A mãe de Érkia, que já sabe quem são os quatro assassinos da filha, pede justiça 
 

O Mapa da Violência mostra que em dez anos o índice de homicídios de mulheres aumentou 17,2%. Em Brasília, Erika Bezerra da Silva, de 14 anos, foi assassinada com mais de 40 facadas por quatro homens adultos, um deles com quem mantinha um relacionamento, na madrugada desta quinta-feira (24). Ao perceber a movimentação estranha os vizinhos acionaram a Polícia Militar que chegou no local do crime e encontrou a adolescente ainda com vida. No entanto, após ser encaminhada ao hospital, ela não resistiu aos ferimentos.

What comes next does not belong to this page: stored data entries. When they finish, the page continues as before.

(** X25 -- A session plays to its end.  When the roles the config asks
    for, and the villager role if the config asks for fewer roles than
    players, are registered, [_assign_roles] seats the players, and the
    game loop started on that seating with an agent and a knowledge base
    for every seat returns an end, whatever the agents do: a session
    never fails for what its agents answer. *)
Theorem session_plays_to_its_end :
  forall (self : Moderator) (tb : Table) (str_hash : string -> Z)
         (roles : list (string * nat)) (num_players : nat)
         (names : list string) (rng : Rng) (rounds : Z)
         (tie_breaker : string) (max_days : Z),
    (forall rn, In rn (padded_roles roles num_players) ->
                dict_get rn (role_registry self) <> None) ->
    exists slots role_assignments,
      _assign_roles (role_registry self) roles num_players names rng
      = Ok (slots, role_assignments)
      /\ (agents tb = map player_id slots ->
          knowledge_bases tb = map player_id slots ->
          exists final ending,
            _run_game_loop self tb str_hash rounds tie_breaker max_days
              (session_start slots) = Ok (final, ending)
            /\ evolves (session_start slots) final).
Proof.
  intros self tb str_hash roles n names rng rounds tie_breaker max_days Hreg.
  unfold _assign_roles.
  pose proof (random_shuffle_perm rng (padded_roles roles n)) as Hperm.
  set (shuffled := fst (random_shuffle rng (padded_roles roles n))) in *.
  assert (Hlen : List.length shuffled = n).
  { rewrite (Permutation_length Hperm). apply padded_roles_length. }
  assert (Hfst : map fst (combine shuffled (padded_names names n)) = shuffled).
  { apply map_fst_combine. rewrite Hlen. apply padded_names_length. }
  destruct (assign_slots_returns (role_registry self)
              (combine shuffled (padded_names names n)) 0) as [slots Hslots].
  { intros rn Hin. rewrite Hfst in Hin. apply Hreg.
    now apply (Permutation_in _ Hperm). }
  rewrite Hslots. cbn [bind]. eexists _, _. split; [reflexivity|].
  intros Hag Hkb.
  destruct (assign_slots_facts _ _ 0 slots Hslots) as [Hids [_ [_ Hall]]].
  assert (Hready : table_ready self tb (session_start slots)).
  { split; [|split].
    - apply Forall_forall. intros p Hp. unfold get_alive_players in Hp.
      apply filter_In in Hp. destruct Hp as [Hp _].
      rewrite Forall_forall in Hall.
      destruct (Hall p Hp) as [_ [_ [r [Hr _]]]]. cbn [players session_start] in *.
      congruence.
    - intros pid. now rewrite Hag, Hkb.
    - cbn [players session_start]. rewrite Hids. apply player_ids_distinct. }
  destruct (game_days_returns self tb str_hash rounds tie_breaker max_days
              (Z.to_nat max_days) 1 _ Hready) as [final [ending Hrun]].
  exists final, ending. split; [exact Hrun|].
  exact (proj1 (game_days_facts self tb str_hash rounds tie_breaker max_days
                  _ _ _ _ _ Hrun)).
Qed.

Lemma session_plays_to_its_end_witness :
  exists slots role_assignments,
    _assign_roles classic_registry small_config 4 ["Ann"; "Bob"] rng0
    = Ok (slots, role_assignments)
    /\ List.length slots = 4%nat.
Proof.
  destruct (session_plays_to_its_end pack_moderator pack_table hash0
              small_config 4 ["Ann"; "Bob"] rng0 2 "random" 3)
    as [slots [assignments [Hassign _]]].
  - intros rn Hin. vm_compute in Hin.
    destruct Hin as [<-|[<-|[<-|[<-|[]]]]]; discriminate.
  - exists slots, assignments. split; [exact Hassign|].
    vm_compute in Hassign. injection Hassign as <- _. reflexivity.
Defined.

(* ================================================================== *)
(** * The action tools                                                  *)
(* ================================================================== *)

Section HandlerFacts.

Variable _extract_from_json : string -> string.
Variable strip : string -> string.
Variable strip_quotes : string -> string.
Variable lower : string -> string.
Variable self : ToolFactory.

Lemma first_id_known (test : string -> bool) (pid : string) :
  first_id self test = Some pid -> In pid (dict_values (tf_name_to_id self)).
Proof.
  unfold first_id.
  destruct (find (fun kv => test (fst kv)) (tf_name_to_id self))
    as [[n q]|] eqn:Hfind; [|discriminate].
  intros H. injection H as <-. apply find_some in Hfind.
  destruct Hfind as [Hin _]. unfold dict_values.
  apply in_map_iff. now exists (n, q).
Qed.

(** A name resolves to a key of the id table or to a value of the name
    table, and to nothing else. *)
Lemma resolve_name_known (name_or_id pid : string) :
  _resolve_name _extract_from_json strip strip_quotes lower self name_or_id
  = Some pid ->
  In pid (dict_keys (tf_id_to_name self))
  \/ In pid (dict_values (tf_name_to_id self)).
Proof.
  unfold _resolve_name.
  destruct (mem _ (dict_keys (tf_id_to_name self))) eqn:Hmem.
  - intros H. injection H as <-. left. now apply mem_In.
  - destruct (first_id self _) as [q|] eqn:Hq.
    + intros H. injection H as <-. right.
      now apply (first_id_known _ _ Hq).
    + intros H. right. now apply (first_id_known _ _ H).
Qed.

End HandlerFacts.




(* ================================================================== *)
(** * The channel manager                                               *)
(* ================================================================== *)

Section Channels.

Lemma dm_name_is_dm (p1 p2 : string) (allowed : list Phase) (n : string) :
  channel_name (DirectMessageChannel p1 p2 allowed) = Ok n ->
  n <> "wolf" /\ n <> "public".
Proof.
  unfold channel_name. destruct (p1 =? p2); [discriminate|].
  destruct (p1 <=? p2)%string; intros H; injection H as <-;
    split; discriminate.
Qed.

(** Registering the direct channels leaves the two named channels as
    they are. *)
Lemma register_dm_keeps (channels channels' : dict Channel)
  (pairs : list (string * string)) (k : string) :
  k = "wolf" \/ k = "public" ->
  foldM register_dm pairs channels = Ok channels' ->
  dict_get k channels' = dict_get k channels.
Proof.
  intros Hk. revert channels. induction pairs as [|pr pairs IH];
    intros channels H.
  - simpl in H. now injection H as <-.
  - destruct (foldM_cons _ pr pairs _ _ H) as [c1 [H1 H2]].
    rewrite (IH _ H2). unfold register_dm in H1.
    destruct (channel_name _) as [n|] eqn:Hn; [|discriminate].
    cbn [bind] in H1. injection H1 as <-. rewrite dict_get_set.
    destruct (dm_name_is_dm _ _ _ _ Hn) as [Hw Hp].
    destruct (String.eqb_spec n k) as [E|_]; [|reflexivity].
    destruct Hk; congruence.
Qed.

Lemma dm_pairs_distinct (player_ids : list string) (pr : string * string) :
  NoDup player_ids -> In pr (dm_pairs player_ids) -> fst pr <> snd pr.
Proof.
  induction player_ids as [|p rest IH]; simpl; [contradiction|].
  intros Hnd Hin. inversion Hnd as [|? ? Hnotin Hnd']; subst.
  apply in_app_or in Hin. destruct Hin as [Hin|Hin]; [|now apply IH].
  apply in_map_iff in Hin. destruct Hin as [q [<- Hq]]. simpl.
  intros ->. contradiction.
Qed.
(** Over any number of passes, whatever the responses, a record the registry
    has is never removed and keeps its class, id, type, name and protocol. *)
Theorem records_are_never_removed passes self k d :
  device_id_map self !! k = Some d ->
  exists d', device_id_map (run_passes passes self) !! k = Some d'
             /\ same_identity d d'.
Proof.
  revert self d.
  induction passes as [|[[now_check now_fetch] response] rest IH];
    intros self d Hd; simpl.
  - exists d. split; [assumption | apply same_identity_refl].
  - destruct (discover_keeps_record self now_check now_fetch response k d Hd)
      as (d1 & Hd1 & Hid1).
    destruct (IH _ _ Hd1) as (d2 & Hd2 & Hid2).
    exists d2. split; [assumption|]. by apply same_identity_trans with d1.
Qed.

Lemma records_are_never_removed_witness :
  let self := mkHoumController "site" exclude_x [] 0 {[ KStr "a" := lamp ]} in
  let passes :=
    [(5, 5, Ok (snapshot [light_entry "a" "binary" true 77]));
     (7, 7, Ok (snapshot [light_entry "x" "binary" true 255]));
     (9, 9, Raise RequestException);
     (11, 11, Ok (snapshot []))]%float in
  device_id_map self !! KStr "a" = Some lamp
  /\ exists d', device_id_map (run_passes passes self) !! KStr "a" = Some d'
                /\ same_identity lamp d'.
Proof.
  split; [reflexivity|].
  exact (records_are_never_removed _
           (mkHoumController "site" exclude_x [] 0 {[ KStr "a" := lamp ]})
           (KStr "a") lamp eq_refl).
Defined.

(** A pass leaves the record of an id alone when no device found in the
    snapshot has that id: reconciliation touches only the ids it is given. *)
Theorem discover_other_records_untouched self now_check now_fetch response k :
  (forall found l,
     (get_lights self now_fetch response ["binary"; "dimmable"]
        (protocols self)).1.1 = Ok found ->
     l ∈ found -> py_hash (deviceId l) <> Ok k) ->
  device_id_map
    (discover_lights_and_sync_statuses self now_check now_fetch response).1.2 !! k
  = device_id_map self !! k.
Proof.
  intros Hother. rewrite get_lights_eq in Hother. simpl in Hother.
  destruct (rate_limited self now_check) eqn:Hlt; [|rename Hlt into Hle].
  - by rewrite discover_rate_limited.
  - rewrite discover_fetch by assumption.
    destruct (found_lights response (protocols self)) as [found|[]];
      try reflexivity.
    pose proof (sync_lights_other_keys (config_device_data self) found
                  (device_id_map self) [] k
                  (fun l Hl => Hother found l eq_refl Hl)) as Hk.
    destruct (sync_lights _ found _ []) as [[reg new_lights] [[]|e]]; exact Hk.
Qed.

Lemma discover_other_records_untouched_witness :
  let self := mkHoumController "site" ∅ [] 0 {[ KStr "a" := lamp ]} in
  device_id_map
    (discover_lights_and_sync_statuses self 5 5
       (Ok (snapshot [light_entry "b" "binary" true 255]))).1.2 !! KStr "a"
  = device_id_map self !! KStr "a".
Proof.
  apply (discover_other_records_untouched
           (mkHoumController "site" ∅ [] 0 {[ KStr "a" := lamp ]}) 5 5
           (Ok (snapshot [light_entry "b" "binary" true 255])) (KStr "a")).
  intros found l Hfound Hl. vm_compute in Hfound. injection Hfound as <-.
  apply list_elem_of_singleton in Hl. subst l. vm_compute. discriminate.
Defined.

(** A pass that fetches and completes inserts a record for each id found
    that the registry did not have, and for no other id; every device found
    then has a record; and the callback is called once, with exactly the
    inserted records (one per new id, in the order the ids came), when there
    are any, and is not called otherwise. *)
Theorem discover_announces_new_devices self now_check now_fetch response found :
  rate_limited self now_check = false ->
  (get_lights self now_fetch response ["binary"; "dimmable"]
     (protocols self)).1.1 = Ok found ->
  let p := discover_lights_and_sync_statuses self now_check now_fetch response in
  p.1.1 = Ok PyNone ->
  exists added batch,
    NoDup added
    /\ (forall k, k ∈ added <->
          device_id_map self !! k = None
          /\ exists l, l ∈ found /\ py_hash (deviceId l) = Ok k)
    /\ dom (device_id_map p.1.2) = dom (device_id_map self) ∪ list_to_set added
    /\ (forall l, l ∈ found ->
          exists k, py_hash (deviceId l) = Ok k
                    /\ is_Some (device_id_map p.1.2 !! k))
    /\ Forall2 (fun k d => device_id_map p.1.2 !! k = Some d) added batch
    /\ p.2 = HttpGet (site_info_url self)
             :: (if is_empty added then [] else [AddDevices batch]).
Proof.
  intros Hle Hfound p. subst p.
  rewrite get_lights_eq in Hfound. simpl in Hfound.
  rewrite discover_fetch by assumption. rewrite Hfound.
  destruct (sync_lights (config_device_data self) found (device_id_map self) [])
    as [[reg new_lights] r] eqn:Hsync.
  destruct r as [[]|e]; simpl; [|discriminate].
  intros _.
  destruct (sync_lights_completes _ _ _ _ _ _ Hsync)
    as (added & Hnew & Hnodup & Hmem & Hdom & Hall).
  simpl in Hnew. subst new_lights.
  exists added, (new_light_objects reg added).
  split; [assumption|]. split; [assumption|]. split; [assumption|].
  split; [assumption|]. split; [|reflexivity].
  apply new_light_objects_all. intros k Hk.
  apply elem_of_dom. rewrite Hdom.
  apply elem_of_union_r, elem_of_list_to_set. assumption.
Qed.

Lemma discover_announces_new_devices_witness :
  let self := mkHoumController "site" ∅ [] 0 {[ KStr "a" := lamp ]} in
  let response :=
    Ok (snapshot [light_entry "b" "binary" true 255;
                  light_entry "a" "dimmable" true 9;
                  light_entry "b" "binary" false 0]) in
  let p := discover_lights_and_sync_statuses self 5 5 response in
  rate_limited self 5 = false
  /\ p.1.1 = Ok PyNone
  /\ p.2 = [HttpGet (site_info_url self);
            AddDevices [mkHoumDevice HoumSwitch (PyBool false) (PyInt 0) (PyStr "b")
                          (PyStr "binary") (PyStr "Lamp") (PyStr "knx")]]
  /\ exists added batch,
       NoDup added
       /\ dom (device_id_map p.1.2) = dom (device_id_map self) ∪ list_to_set added
       /\ Forall2 (fun k d => device_id_map p.1.2 !! k = Some d) added batch.
Proof.
  assert (H : rate_limited (mkHoumController "site" ∅ [] 0 {[ KStr "a" := lamp ]}) 5 = false)
    by reflexivity.
  split; [exact H|]. split; [reflexivity|]. split; [reflexivity|].
  destruct (discover_announces_new_devices
              (mkHoumController "site" ∅ [] 0 {[ KStr "a" := lamp ]}) 5 5
              (Ok (snapshot [light_entry "b" "binary" true 255;
                             light_entry "a" "dimmable" true 9;
                             light_entry "b" "binary" false 0]))
              _ H eq_refl eq_refl)
    as (added & batch & Hnodup & _ & Hdom & _ & Hbatch & _).
  exists added, batch. auto.
Defined.

Lemma excluded_never_inserted_witness :
  let passes :=
    [(5, 5, Ok (snapshot [light_entry "a" "binary" true 77]));
     (7, 7, Ok (snapshot [light_entry "x" "binary" true 255]));
     (9, 9, Ok (snapshot [light_entry "b" "dimmable" true 1;
                          light_entry "x" "dimmable" true 1]))]%float in
  excludes (config_device_data (fresh_controller exclude_x)) (KStr "x")
  /\ device_id_map (run_passes passes (fresh_controller exclude_x)) !! KStr "x" = None.
Proof.
  assert (H : excludes (config_device_data (fresh_controller exclude_x)) (KStr "x")).
  { exists (PyDict [("exclude", PyBool true)]), (PyBool true).
    repeat split; reflexivity. }
  split; [exact H|].
  exact (excluded_never_inserted _ (fresh_controller exclude_x) (KStr "x")
           H eq_refl).
Defined.

(** ** Push updates, further *)

(** A push with ['_id'], ['bri'] and ['on'] for a known id writes the two
    values to that record, notifies once with the record as written, and
    leaves everything else of the controller as it was. *)
Theorem update_light_applies_push self payload v_id k v_bri v_on d :
  dict_lookup "_id" payload = Some v_id ->
  py_hash v_id = Ok k ->
  dict_lookup "bri" payload = Some v_bri ->
  dict_lookup "on" payload = Some v_on ->
  device_id_map self !! k = Some d ->
  update_light self (PyDict payload)
  = (Ok tt,
     set_device_id_map (<[k := set_on v_on (set_bri v_bri d)]> (device_id_map self)) self,
     [UpdateHaState (set_on v_on (set_bri v_bri d))])
  /\ same_identity d (set_on v_on (set_bri v_bri d)).
Proof.
  intros Hid Hk Hbri Hon Hd. split.
  - unfold update_light. simpl. unfold_bind. rewrite Hid, Hk, Hbri, Hd. simpl.
    rewrite Hon. unfold set_device_id_map. simpl.
    by rewrite insert_insert_eq.
  - destruct d. repeat split.
Qed.

Lemma update_light_applies_push_witness :
  let self := mkHoumController "site" ∅ [] 0 {[ KStr "a" := lamp ]} in
  update_light self
    (PyDict [("on", PyBool true); ("_id", PyStr "a"); ("bri", PyInt 200);
             ("source", PyStr "wall switch")])
  = (Ok tt,
     set_device_id_map
       (<[KStr "a" := set_on (PyBool true) (set_bri (PyInt 200) lamp)]>
          (device_id_map self)) self,
     [UpdateHaState (set_on (PyBool true) (set_bri (PyInt 200) lamp))]).
Proof.
  exact (proj1 (update_light_applies_push
                  (mkHoumController "site" ∅ [] 0 {[ KStr "a" := lamp ]})
                  [("on", PyBool true); ("_id", PyStr "a"); ("bri", PyInt 200);
                   ("source", PyStr "wall switch")]
                  (PyStr "a") (KStr "a") (PyInt 200) (PyBool true) lamp
                  eq_refl eq_refl eq_refl eq_refl eq_refl)).
Defined.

Os dados mostram um país machista e extremamente violento, onde apesar dos mecanismos de proteção já existentes, como a Lei Maria da Penha e a Casa da Mulher Brasileira, milhares de mulheres ainda são estupradas, violentadas e assassinadas diariamente.

Ni Una Menos

A violência contra a mulher ganhou repercussão mundial em junho deste ano quando milhares de pessoas saíram às ruas de Buenos Aires, na Argentina, para pedir a aplicação da Lei de Proteção Integral com relação à violência contra as mulheres, aprovada em 2009 no país. Com a palavra de ordem “Ni una a menos”, que se refere ao feminicídio, a marcha tomou conta de mais 110 cidades na Argentina, Chile, Uruguai e México. Cartazes com frases como “é pela vida, chega de mortes” e “o machismo mata”, estamparam as manifestações.


Com cartazes do cartunista Liniers, milhares de mulheres saíram às ruas para exigir o fim da violência em Buenos Aires 


O cartunista Liniers, famoso por suas tirinhas ácidas e ao mesmo tempo divertidas, autor de Macanudo, publicou sua personagem Madariaga, com o punho cerrado em alusão à campanha. Dias depois, em São Paulo, ele contou que se assustou com a repercussão da tirinha. Segundo ele, na manifestação em Buenos Aires algumas pessoas já tinham tatuado a imagem da garotinha macanuda e ele recebia mensagens do mundo inteiro sobre a obra.

Em 2012, uma grande manifestação tomou as cidades de Pernambuco. Com velas empunhadas as mulheres fizeram vigílias pelo fim da violência. Na época, os números do estado atingiam cifras assustadoras, só em janeiro do mesmo ano 205 mulheres tinham sido assassinadas.